(** *** Jobs *)

Lemma quiet_view view offset data : quiet (write_view_bytes view offset data).
Proof.
  intros w Hw. unfold write_view_bytes. destruct (buffers w !! view_buffer view); [|done]. case_bool_decide; [|done].
  split; [|done]. by destruct Hw.
Qed.
Lemma safe_job {A} P syscall path (m : Io A) k Q : safe P m Q → safe P (job syscall path m k) any.
Proof. intros Hm. unfold job. eapply safe_then; [by apply safe_map_err|intros a]. by apply safe_any_quiet, quiet_ret. Qed.
Lemma execute_safe fuel work w x : tame_work work → inv w → work_passed work (disk w) → execute_work V fuel work w = Some x → good w any x.
Proof.
  intros Ht Hw HP H. destruct work; cbn [execute_work] in H;
    try (apply (inj Some) in H; rewrite <-H; clear H; revert w Hw HP; simpl in Ht).
  - eapply safe_job, safe_any_quiet, quiet_read_file.
  - eapply safe_job, safe_write_file. by intros c.
  - eapply safe_job, safe_mkdir. intros ->. exact Ht.
  - eapply safe_job, safe_rmdir.
  - eapply safe_job, safe_any_quiet, quiet_read_directory.
  - eapply safe_job, safe_any_quiet, quiet_stat.
  - eapply safe_job, safe_unlink.
  - eapply safe_job, safe_rename.
  - eapply safe_job, safe_copy.
  - eapply safe_job, safe_rm.
  - eapply safe_job, safe_any_quiet, quiet_realpath.
  - eapply safe_job, safe_chmod.
  - eapply safe_job, safe_any_quiet, quiet_access.
  - by eapply safe_job, safe_open_fd.
  - eapply safe_then; [apply safe_map_err, safe_read_fd|intros bytes]. apply safe_after; [apply quiet_view|intros ?]. by apply safe_any_quiet, quiet_ret.
  - eapply safe_job, safe_write_fd.
  - eapply safe_job, safe_any_quiet, quiet_close.
  - destruct (cp_path _ _ _ _ _ _ _ _) as [y|] eqn:E; [|done]. injection H as <-.
    eapply deep_cp_path in E as (H1 & H2 & _); [|exact Ht|exact Hw|exact HP]. split; [exact H1|]. split; [exact H2|done].
  - apply safe_after; [apply quiet_map_err, quiet_read_directory|intros l]. apply safe_after; [apply quiet_map_err, quiet_dir_register|intros id].
    by apply safe_any_quiet, quiet_ret.
  - eapply safe_job, safe_any_quiet, quiet_statfs.
  - eapply safe_job, safe_any_quiet, quiet_dir_read.
  - eapply safe_job, safe_any_quiet, quiet_dir_close.
  - eapply safe_job, safe_any_quiet, quiet_fstat.
  - eapply safe_job, safe_ftruncate.
  - eapply safe_job, safe_fchmod.
  - destruct (safe_read_fd_all _ fuel fd w Hw HP) as (H1 & H2 & _). destruct (read_fd_all V fuel fd w) as [[[b|]|e] w1]; simplify_eq; done.
  - eapply safe_job. unfold write_fd_all. eapply safe_then; [apply safe_write_fd|intros ?]. by apply safe_any_quiet, quiet_ret.
Qed.
Lemma inv_tell w x : inv w → inv (tell x w).
Proof. intros []. by split. Qed.
Lemma safe_enqueue P d work : tame_work work → safe P (enqueue_fs_job d work) (λ _, P).
Proof.
  intros Ht w Hw HP. unfold enqueue_fs_job. simpl. apply good_same; [|done|done]. destruct Hw as [H1 H2 H3 H4 H5]. split; [done..|]. simpl.
  intros id d' work' H. destruct (base.decide (fs_job_seq w = id)) as [<-|].
  - rewrite lookup_insert_eq in H. by simplify_eq.
  - rewrite lookup_insert_ne in H by done. by eapply H5.
Qed.
Lemma trampoline_safe fuel id w w' : inv w → fs_job_trampoline V fuel id w = Some w' → inv w' ∧ keeps (disk w) (disk w').
Proof.
  intros Hw H. unfold fs_job_trampoline in H. destruct (fs_jobs w !! id) as [[d work]|] eqn:E; [|simplify_eq; split; [done|by apply keeps_same, inv_disk]].
  assert (Ht : tame_work work) by by eapply inv_jobs. set (w0 := set_jobs (delete id (fs_jobs w)) (fs_job_seq w) w) in *.
  assert (Hw0 : inv w0).
  { destruct Hw as [H1 H2 H3 H4 H5]. split; [done..|]. simpl. intros id' d' work' [_ H']%lookup_delete_Some. by eapply H5. }
  change (disk w) with (disk w0). clearbody w0. unfold run_fs_job in H. pose proof (safe_denial work (λ _, True) w0 Hw0 I) as (H1 & H2 & H3).
  destruct (work_denial V work w0) as [[u|e] w1]; simpl in *.
  - destruct (execute_work V fuel work w1) as [x|] eqn:Ex; [|done]. injection H as <-.
    eapply execute_safe in Ex as (H4 & H5 & _); [|done..|by apply (H3 u)]. split; [by apply inv_tell|]. eapply (keeps_then under_grant over_grant); [exact H2|exact H5].
  - injection H as <-. split; [by apply inv_tell|exact H2].
Qed.
Lemma placed_fresh append data : placed append [] data = data.
Proof. unfold placed. by destruct append; rewrite ?drop_nil, ?app_nil_r. Qed.
Lemma std_write_spec K (d : HostDisk) cwd p l data old : obliging K → resolve_path d cwd p = Ok l → seen_at d l = Some <$> old →
  ∃ d', std_write K cwd p data d = (Ok tt, d') ∧ seen_at d' l = Some (Some data).
Proof.
  intros HK Hr Hl. pose proof (opened_write K d cwd p l write_options data old HK Hr Hl eq_refl eq_refl) as H. simpl in H.
  destruct old as [base|]; destruct H as (f & d1 & f' & d2 & H1 & H2 & H3); unfold std_write; rewrite H1, H2; exists d2; (split; [reflexivity|]); rewrite H3, ?drop_nil, ?app_nil_r; reflexivity.
Qed.
Definition write_outcome (holds : World → option rstr → Prop) (w : World) (spec : result rstr io_error) (x : result unit io_error * World) : Prop :=
  match spec with Ok b => x.1 = Ok tt ∧ holds x.2 (Some b) | Err e => x.1 = Err e ∧ disk x.2 = disk w ∧ vfs x.2 = vfs w end.
(** The location the path named before the write. *)
Definition now_holds (V : Env) (w : World) (path : rstr) (w' : World) (b : option rstr) : Prop :=
  ∃ l, resolve_path (disk w) (cwd V) (components path) = Ok l ∧ seen_at (disk w') l = Some <$> b.
Lemma direct_write_spec V c path data w old : obliging (kernel V) → (∀ s, c = Some s → components (c_string s) = components path) →
  disk_holds V w path old →
  (direct_write_sync V c path data w).1 = Ok tt ∧ now_holds V w path (direct_write_sync V c path data w).2 (Some data).
Proof.
  intros HK Hc (Hv & l & Hr & Hl). destruct (std_write_spec (kernel V) (disk w) (cwd V) (components path) l data old HK Hr Hl) as (d' & Hd & Hs).
  unfold direct_write_sync, mbind, M_bind, vfs_on. simpl. rewrite Hv. destruct c as [s|].
  - rewrite (Hc s eq_refl). unfold try, os. rewrite Hd. simpl. split; [done|]. by exists l.
  - simpl. unfold os. rewrite Hd. simpl. split; [done|]. by exists l.
Qed.
Lemma disk_write_spec V c path data mode w old : obliging (kernel V) → (∀ s, c = Some s → components (c_string s) = components path) →
  mode ∈ mode_table.*2 → disk_holds V w path old →
  write_outcome (now_holds V w path) w (contents_after mode old data) (write_file_bytes V c path data mode w).
Proof.
  intros HK Hc Hm Hold. pose proof Hold as (Hv & l & Hr & Hl). unfold contents_after. destruct (m_write mode) eqn:Ew; [|unfold write_file_bytes; rewrite Ew; by split_and!].
  change (negb true) with false. cbv iota.
  assert (Ho : HostDisk.invalid_options (to_open_options mode 438) = false ∧ (m_exclusive mode = true → m_create mode = true)
     ∧ (m_append mode = true → m_truncate mode = false) ∧ (is_plain_write mode = true → mode = mode_write)).
  { repeat (apply elem_of_cons in Hm as [->|Hm]; [done|]). by apply elem_of_nil in Hm. }
  destruct Ho as (Hvalid & Hxc & Hat & Hplain).
  pose proof (opened_write (kernel V) (disk w) (cwd V) (components path) l (to_open_options mode 438) data old HK Hr Hl Hvalid) as Ho.
  simpl in Ho. rewrite Ew in Ho. specialize (Ho eq_refl).
  assert (write_file_bytes V c path data mode w = if is_plain_write mode then direct_write_sync V c path data w
    else match std_open (kernel V) (cwd V) (to_open_options mode 438) (components path) (disk w) with
         | (Ok f, d) => let '(r, _, d') := file_write_all (kernel V) f data d in (r, on (λ _, d') (on (λ _, d) w))
         | (Err e, d) => (Err e, on (λ _, d) w)
         end) as ->.
  { unfold write_file_bytes. rewrite Ew. unfold mbind, M_bind at 1, vfs_on at 1. simpl. rewrite Hv. destruct (is_plain_write mode); [done|]. unfold M_bind, os.
    destruct (std_open _ _ _ _ _) as [[f|e] d]; [|done]. simpl. by destruct (file_write_all _ _ _ _) as [[r f'] d']. }
  destruct (is_plain_write mode) eqn:Ep.
  - rewrite (Hplain eq_refl). destruct (direct_write_spec V c path data w old HK Hc Hold) as [H1 H2]. destruct old; simpl; rewrite ?drop_nil, ?app_nil_r; by split.
  - destruct old as [base|].
    + destruct (m_exclusive mode); [rewrite Ho; by split_and!|]. destruct Ho as (f & d1 & f' & d2 & -> & -> & H3).
      split; [done|]. exists l. split; [done|]. simpl. rewrite H3. destruct (m_append mode); simpl; [by rewrite Hat|by rewrite andb_true_r].
    + assert (negb (m_exclusive mode) && m_create mode || m_exclusive mode = m_create mode) as Hcreate by (destruct (m_exclusive mode); simpl; rewrite ?orb_false_r; [by rewrite Hxc|done]).
      rewrite Hcreate in Ho. destruct (m_create mode); [|rewrite Ho; by split_and!]. destruct Ho as (f & d1 & f' & d2 & -> & -> & H3).
      split; [done|]. by exists l.
Qed.
Lemma vfs_written V w path data : is_enabled (vfs w) = true →
  vfs_holds V (set_vfs (vfs_write (world_host V w) (vfs w) (components path) data) w) path (Some data).
Proof.
  intros Hv. unfold vfs_holds. change (world_host V (set_vfs _ w)) with (world_host V w). simpl.
  set (h := world_host V w). set (p := components path). destruct (vfs_write_fields h (vfs w) p data) as (_ & Hf & Hd).
  split; [exact (eq_trans (enabled_write h (vfs w) p data) Hv)|]. unfold vfs_read, vfs_exists. rewrite Hf, Hd, lookup_insert_eq, bool_decide_eq_false_2 by set_solver.
  by rewrite bool_decide_eq_true_2 by by eexists.
Qed.
(** The sandbox makes a missing file in every mode that writes. *)
Definition sandbox_contents_after (m : OpenMode) (old : option rstr) (data : rstr) : result rstr io_error :=
  match old with None => if m_write m then Ok data else Err (RawOs EBADF) | Some _ => contents_after m old data end.
(** The one combination where this is not what the mode says. *)
Lemma sandbox_contents m old data : m ∈ mode_table.*2 →
  sandbox_contents_after m old data = if bool_decide (m = mode_update ∧ old = None) then Ok data else contents_after m old data.
Proof.
  intros Hm. destruct old as [base|]; [by rewrite bool_decide_eq_false_2 by by intros []|].
  repeat (apply elem_of_cons in Hm as [->|Hm]; [by vm_compute|]). by apply elem_of_nil in Hm.
Qed.
Lemma vfs_write_spec V c path data mode w old : mode ∈ mode_table.*2 → vfs_holds V w path old →
  write_outcome (λ w' b, vfs_holds V w' path b ∧ disk w' = disk w) w (sandbox_contents_after mode old data) (write_file_bytes V c path data mode w).
Proof.
  intros Hm Hold. unfold sandbox_contents_after, contents_after. destruct (m_write mode) eqn:Ew; [|unfold write_file_bytes; rewrite Ew; by destruct old; split_and!].
  change (negb true) with false. cbv iota.
  assert (Ho : m_append mode = true → m_truncate mode = false) by (repeat (apply elem_of_cons in Hm as [->|Hm]; [done|]); by apply elem_of_nil in Hm).
  assert (Hw : ∀ x, (vfs_holds V (set_vfs (vfs_write (world_host V w) (vfs w) (components path) x) w) path (Some x)
      ∧ disk (set_vfs (vfs_write (world_host V w) (vfs w) (components path) x) w) = disk w)) by (intros x; split; [apply vfs_written, Hold|done]).
  destruct Hold as [Hv Hold]. unfold write_file_bytes. rewrite Ew. unfold mbind, M_bind, vfs_on, vfs_bool, vfs_ask, vfs_do, try, of_result. simpl. rewrite Hv.
  destruct old as [base|]; destruct Hold as [Hr ->].
  - rewrite andb_true_r. destruct (m_exclusive mode); [by split_and!|]. rewrite andb_true_r. destruct (m_append mode).
    + rewrite Ho, Hr by done. simpl. split; [done|apply Hw].
    + destruct (m_truncate mode); simpl; [rewrite drop_nil, app_nil_r|rewrite Hr]; (split; [done|apply Hw]).
  - rewrite !andb_false_r. destruct Hr as [m Hr]. destruct (m_append mode); [rewrite Hr|]; (split; [done|apply Hw]).
Qed.
(** C4. Writing a file in any of the ten modes does on the host's disk what the mode says -- it must not be there, its end is
    written or its start, it is emptied first or must be there -- and does the same, with the same errors, in the
    sandbox's file system, with one exception: [r+] makes a missing file there, where the mode says [ENOENT].  The
    kernel fails nothing. *)
Theorem write_modes_agree V c path data flag mode w wv old :
  obliging (kernel V) → (∀ s, c = Some s → components (c_string s) = components path) → parse_mode flag = Ok mode →
  disk_holds V w path old → vfs_holds V wv path old →
  write_outcome (now_holds V w path) w (contents_after mode old data) (write_file_bytes V c path data mode w)
  ∧ write_outcome (λ w' b, vfs_holds V w' path b ∧ disk w' = disk wv) wv
      (if bool_decide (mode = mode_update ∧ old = None) then Ok data else contents_after mode old data) (write_file_bytes V c path data mode wv).
Proof.
  intros HK Hc Hm%parse_mode_modes Hd Hv. split; [by apply disk_write_spec|]. rewrite <-sandbox_contents by done. by apply vfs_write_spec.
Qed.
Lemma write_modes_agree_witness :
  ∃ w', write_file_bytes bench_env None "/etc/passwd" "more" mode_append free_world = (Ok tt, w')
    ∧ seen_at (disk w') passwd = Some (Some ("rootmore" : rstr)).
Proof.
  destruct (write_modes_agree bench_env None "/etc/passwd" "more" "a" mode_append free_world cow_world (Some ("root" : rstr)))
    as [[H1 (l & Hl & Hs)] _]; [exact quiet_obliging|done|reflexivity| | |].
  - split; [done|]. exists passwd. by split.
  - by split_and!.
  - destruct (write_file_bytes bench_env None "/etc/passwd" "more" mode_append free_world) as [r w']. simpl in *. subst r. exists w'. split; [done|].
    vm_compute in Hl. injection Hl as <-. exact Hs.
Defined.
Example update_makes_the_file :
  (write_file_bytes bench_env None "/jail/none" "x" mode_update free_world).1 = Err (RawOs ENOENT)
  ∧ (write_file_bytes bench_env None "/jail/none" "x" mode_update cow_world).1 = Ok tt.
Proof. split; vm_compute; reflexivity. Qed.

» Prompt: Give back the records above exactly, limited to the lines between the one holding "assert (Ho : m_append" and the one holding "Hr]; (split; [done|apply Hw]).", inclusive.

» Answer space:
  assert (Ho : m_append mode = true → m_truncate mode = false) by (repeat (apply elem_of_cons in Hm as [->|Hm]; [done|]); by apply elem_of_nil in Hm).
  assert (Hw : ∀ x, (vfs_holds V (set_vfs (vfs_write (world_host V w) (vfs w) (components path) x) w) path (Some x)
      ∧ disk (set_vfs (vfs_write (world_host V w) (vfs w) (components path) x) w) = disk w)) by (intros x; split; [apply vfs_written, Hold|done]).
  destruct Hold as [Hv Hold]. unfold write_file_bytes. rewrite Ew. unfold mbind, M_bind, vfs_on, vfs_bool, vfs_ask, vfs_do, try, of_result. simpl. rewrite Hv.
  destruct old as [base|]; destruct Hold as [Hr ->].
  - rewrite andb_true_r. destruct (m_exclusive mode); [by split_and!|]. rewrite andb_true_r. destruct (m_append mode).
    + rewrite Ho, Hr by done. simpl. split; [done|apply Hw].
    + destruct (m_truncate mode); simpl; [rewrite drop_nil, app_nil_r|rewrite Hr]; (split; [done|apply Hw]).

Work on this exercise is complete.